NASHVILLE, Tenn. (WKRN) – It’s not uncommon when your car breaks down, that you get out of your car to check and see what’s happened.

However, often drivers don’t move over, because legally they don’t have to.

Now, AAA is pushing to expand Tennessee’s “Move Over Law” and increase the punishment for those who don’t follow it.

For those like Toni Calhoun and Ted Presgraves, it’s more than just a bill before lawmakers, it’s the aftermath of serious incidents they have had to go through.

“I was holding my leg like this, and right here, it was turned around backwards,” said Presgraves, as he pointed to the bottom of his leg.

Presgraves was working as a volunteer with the Tennessee City Volunteer Fire Department when he suffered a leg injury after officials say a U-Haul driver plowed into their tanker on I-40. Captain Presgraves was working the pump panel when the driver of a U-Haul van — later identified as 78-year-old Samuel Farmer — came full speed through the closed lane. 

“All I saw was sparks and metal,” described Presgraves. “I remember laying there thinking I’m going to die. Pedestrians don’t get hit on the interstate and live. It just don’t work like that.”

In Dickson County, Emergency Management reports there have been eight emergency vehicles hit on I-40 involving Dickson County within 10 months.

“I remember all the windows busting out, and I could just hear the sound of our sirens and it was loud. [I] did not know what was going on, and I remember the pressure from the truck whenever it hit, the roof collapsing down on my head,” remembered Calhoun from her incident.

She explained the stories are heartbreaking, and many don’t realize how important it is to keep people safe on the road.

“The truck driver that hit me to this day still claims that he did not see a fire truck, did not hear the sirens of the fire truck and did not hit a fire truck. So, I mean, I don’t know where he’s at,” said Calhoun, citing video evidence. “I didn’t care if I got injured at the time, I didn’t care if I died. I just cared that nobody else got hit because of me.”

Currently, all 50 states require drivers to move over for first responders and tow trucks, but only nine states have laws requiring them to move for disabled vehicles on the side of the road, according to AAA. Tennessee is not one of them.

“Unfortunately in the last year, in the Memphis area, we’ve had a paramedic, a firefighter, a TDOT employee and an MLGW worker all killed in the line of duty because of people failing to move over,” said Representative John Gillespie (R-Memphis).

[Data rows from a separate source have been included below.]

(** *** Cluster input (C1) *)

(** C1, as the script behaves: a cluster table is never rejected, whatever
    its labels.  It is joined onto the labels of the expression table, a
    cell without a row in the cluster file gets a missing cluster and is in
    no group, the script completes without raising and every pair of time
    points is solved. *)
Theorem clusters_are_joined_not_validated (inp : Inputs) (g0 : globals)
    (path : string) :
  args_clusters (args inp) = Some path ->
  outcome_of (run inp g0) = Returned tt
  /\ solved_pairs (trace_of (run inp g0))
     = map (fun c => (t0 c, t1 c)) (pair_results (ot_helper inp))
  /\ clusters (globals_of (run inp g0))
     = align_right (clusters_file inp) (gene_expression_index (ot_helper inp))
  /\ (forall id : string,
        id ∈ map fst (clusters (globals_of (run inp g0)))
        <-> id ∈ gene_expression_index (ot_helper inp))
  /\ (forall id : string,
        id ∈ gene_expression_index (ot_helper inp) ->
        id ∉ map fst (clusters_file inp) ->
        (id, None) ∈ clusters (globals_of (run inp g0))
        /\ forall k cells,
             (k, cells) ∈ grouped_by_cluster (globals_of (run inp g0)) ->
             id ∉ cells).
Proof.
  intros Hc. rewrite solved_pairs_run. rewrite run_spec.
  unfold outcome_of, globals_of. cbn [fst snd].
  unfold OptimalTransport.final_globals.
  destruct (loop_globals_frame (args inp) (pair_results (ot_helper inp))
              (prologue_globals inp g0)) as (_ & Hg & _).
  assert (Hcl : forall cs g,
            clusters (loop_globals (args inp) cs g) = clusters g).
  { induction cs as [|c cs IH]; intros g; [reflexivity|].
    unfold OptimalTransport.loop_globals in *. cbn [fold_left].
    rewrite IH. unfold OptimalTransport.callback_globals.
    destruct (is_not_None (args_clusters (args inp))); reflexivity. }
  rewrite Hg, Hcl. unfold OptimalTransport.prologue_globals.
  rewrite Hc. cbn [clusters grouped_by_cluster]. unfold aligned_clusters.
  split; [reflexivity|]. split; [reflexivity|]. split; [reflexivity|].
  split; [apply align_right_labels|].
  intros id Hid Hno. split; [now apply align_right_missing|].
  intros k cells Hin Hcell. apply Hno.
  pose proof (groupby_cells _ _ _ _ Hin Hcell) as Hrow.
  apply align_right_assigned in Hrow.
  apply list_elem_of_In. apply list_elem_of_In in Hrow.
  change id with (fst (id, k)). now apply in_map.
Qed.

(** *** Cluster files (C2) *)

Lemma csv_files_callback_cluster (a : Args) (grp : Grouping)
    (ids : list string) (c : CbArgs) (path : string) :
  args_clusters a = Some path ->
  csv_files ClusterMapFile (callback_events a grp ids c)
  = optional (args_cluster_details a)
      [(cluster_map_path str a c,
        transport_map_by_cluster (transport_frame c) grp ids,
        cluster_csv_options a)].
Proof.
  intros Hc. unfold OptimalTransport.callback_events. rewrite Hc.
  destruct (solver_is_floating_epsilon a), (args_verbose a),
    (args_cluster_details a); reflexivity.
Qed.

Lemma csv_files_callback_summary (a : Args) (grp : Grouping)
    (ids : list string) (c : CbArgs) :
  csv_files ClusterSummaryFile (callback_events a grp ids c) = [].
Proof.
  unfold OptimalTransport.callback_events.
  destruct (solver_is_floating_epsilon a), (args_clusters a),
    (args_verbose a), (args_cluster_details a); reflexivity.
Qed.

Lemma flat_map_nil {A B} (l : list A) :
  flat_map (fun _ : A => @nil B) l = [].
Proof. induction l; auto. Qed.

Lemma flat_map_singleton {A B} (f : A -> B) (l : list A) :
  flat_map (fun x => [f x]) l = map f l.
Proof. induction l as [|x l IH]; [reflexivity|]. cbn. now rewrite IH. Qed.

(** C2, as the script behaves: when a clusters file is supplied, the
    combined cluster summary is written once, tab separated; the per-pair
    cluster-level files are written, one per pair in order and tab
    separated, exactly when [args.cluster_details] is set, and none is
    written otherwise. *)
Theorem cluster_files_follow_cluster_details (inp : Inputs) (g0 : globals)
    (path : string) :
  args_clusters (args inp) = Some path ->
  let a := args inp in
  let tr := trace_of (run inp g0) in
  let g := globals_of (run inp g0) in
  csv_files ClusterSummaryFile tr
  = [(cluster_summary_path a,
      transport_maps_by_time (cluster_transport_maps g)
        (get_weights (all_cell_ids g) (column_cell_ids_by_time g)
           (grouped_by_cluster g) (cluster_ids g)),
      cluster_csv_options a)]
  /\ csv_files ClusterMapFile tr
     = (if args_cluster_details a
        then map (fun c =>
                    (cluster_map_path str a c,
                     transport_map_by_cluster (transport_frame c)
                       (grouped_by_cluster g) (cluster_ids g),
                     cluster_csv_options a))
               (pair_results (ot_helper inp))
        else [])
  /\ sep (cluster_csv_options a) = TAB.
Proof.
  intros Hc a tr g. subst a tr g. rewrite run_spec.
  unfold trace_of, globals_of. cbn [fst snd].
  unfold OptimalTransport.run_events, OptimalTransport.final_globals.
  destruct (loop_globals_frame (args inp) (pair_results (ot_helper inp))
              (prologue_globals inp g0)) as (_ & Hg & Hi).
  rewrite Hg, Hi. rewrite !csv_files_app, !csv_files_loop.
  split; [|split; [|reflexivity]].
  - rewrite (flat_map_ext _ (fun _ => [])), flat_map_nil
      by (intros; apply csv_files_callback_summary).
    unfold OptimalTransport.prologue_events, OptimalTransport.epilogue_events,
      OptimalTransport.combined_cluster_map.
    rewrite Hc, Hg, Hi.
    destruct (solver_is_floating_epsilon (args inp)),
      (args_verbose (args inp)); reflexivity.
  - rewrite (flat_map_ext _ _
               (fun c => csv_files_callback_cluster (args inp) _ _ c path Hc)).
    unfold OptimalTransport.prologue_events, OptimalTransport.epilogue_events.
    rewrite Hc.
    destruct (args_cluster_details (args inp)).
    + cbn [optional]. rewrite flat_map_singleton.
      destruct (solver_is_floating_epsilon (args inp)),
        (args_verbose (args inp)); cbn; rewrite app_nil_r; reflexivity.
    + cbn [optional]. rewrite flat_map_nil.
      destruct (solver_is_floating_epsilon (args inp)),
        (args_verbose (args inp)); reflexivity.
Qed.

(** *** Audit file (C4) *)

Lemma opened_files_app (tr1 tr2 : list (@event num V)) :
  opened_files (tr1 ++ tr2) = opened_files tr1 ++ opened_files tr2.
Proof. apply omap_app. Qed.

Lemma written_rows_app (tr1 tr2 : list (@event num V)) :
  written_rows (tr1 ++ tr2) = written_rows tr1 ++ written_rows tr2.
Proof. apply omap_app. Qed.

Lemma audit_loop (a : Args) (grp : Grouping) (ids : list string)
    (cs : list CbArgs) :
  opened_files (loop_events a grp ids cs) = []
  /\ written_rows (loop_events a grp ids cs)
     = optional (solver_is_floating_epsilon a)
         (map (fun c => (params_path a, params_row str c)) cs).
Proof.
  induction cs as [|c cs [IHo IHw]].
  - destruct (solver_is_floating_epsilon a); split; reflexivity.
  - cbn [OptimalTransport.loop_events flat_map].
    change (ESolve (t0 c) (t1 c) :: ?l) with ([ESolve (t0 c) (t1 c)] ++ l).
    rewrite <- app_assoc, !opened_files_app, !written_rows_app.
    unfold OptimalTransport.loop_events in IHo, IHw. rewrite IHo, IHw.
    unfold OptimalTransport.callback_events.
    destruct (solver_is_floating_epsilon a), (args_clusters a),
      (args_verbose a), (args_cluster_details a); split; reflexivity.
Qed.

(** The audit file follows the identity test: when [args.solver] is the
    very object of the literal, the file is opened once and gets the
    header and one row per pair; otherwise nothing is opened or written. *)
Lemma audit_follows_identity (inp : Inputs) (g0 : globals) :
  let a := args inp in
  let tr := trace_of (run inp g0) in
  opened_files tr
  = optional (solver_is_floating_epsilon a) [params_path a]
  /\ written_rows tr
     = optional (solver_is_floating_epsilon a)
         ((params_path a, params_header)
          :: map (fun c => (params_path a, params_row str c))
               (pair_results (ot_helper inp))).
Proof.
  intros a tr. subst a tr. rewrite run_spec. unfold trace_of. cbn [fst snd].
  unfold OptimalTransport.run_events.
  rewrite !opened_files_app, !written_rows_app.
  destruct (audit_loop (args inp)
              (grouped_by_cluster (prologue_globals inp g0))
              (cluster_ids (prologue_globals inp g0))
              (pair_results (ot_helper inp))) as [-> ->].
  unfold OptimalTransport.prologue_events, OptimalTransport.epilogue_events.
  destruct (solver_is_floating_epsilon (args inp)),
    (args_clusters (args inp)), (args_verbose (args inp));
    cbn; rewrite ?app_nil_r; split; reflexivity.
Qed.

This month, House Bill 0092, would increase the fine for those who don’t move over, and it would change the language of the law to include all vehicles with hazard lights on.

A new study by AAA revealed 60% of roadside workers experienced a near miss while working, and 15% of them reported surviving being hit themselves.

“I would love to see stricter laws. I truly believe that people are at the point now where they don’t believe they’re going to get in trouble. ‘I speed past a firetruck on the side of the road, they’re not going to come after me,’ and that’s what we see all the time,” said Calhoun.

According to Calhoun, the following are incidents in which an emergency vehicle was hit in Dickson County:

Sept. 14, 2021 – A THP Trooper’s car was hit while parked in a construction zone. The Trooper was inside the car. No injuries.

Sept. 15, 2021 Two Dickson County Sheriff’s Office patrol cars were hit blocking a lane for an MVA. Deputies and firefighters had just walked away from the vehicles before they were hit. No injuries.

Sept. 22, 2021 Two THP and Dickson County Sheriff’s Office patrol cars were all parked on the shoulder, working a wreck when a vehicle side-swiped all three cars. One deputy was sent to the ER to be checked after being hit in the driver’s side door.

May 4, 2022 – Dickson County EMA/Fire engine was hit in the rear by a semi while responding to an accident. Firefighter was able to self-extricate. Firefighter was sent to the ER with minor injuries.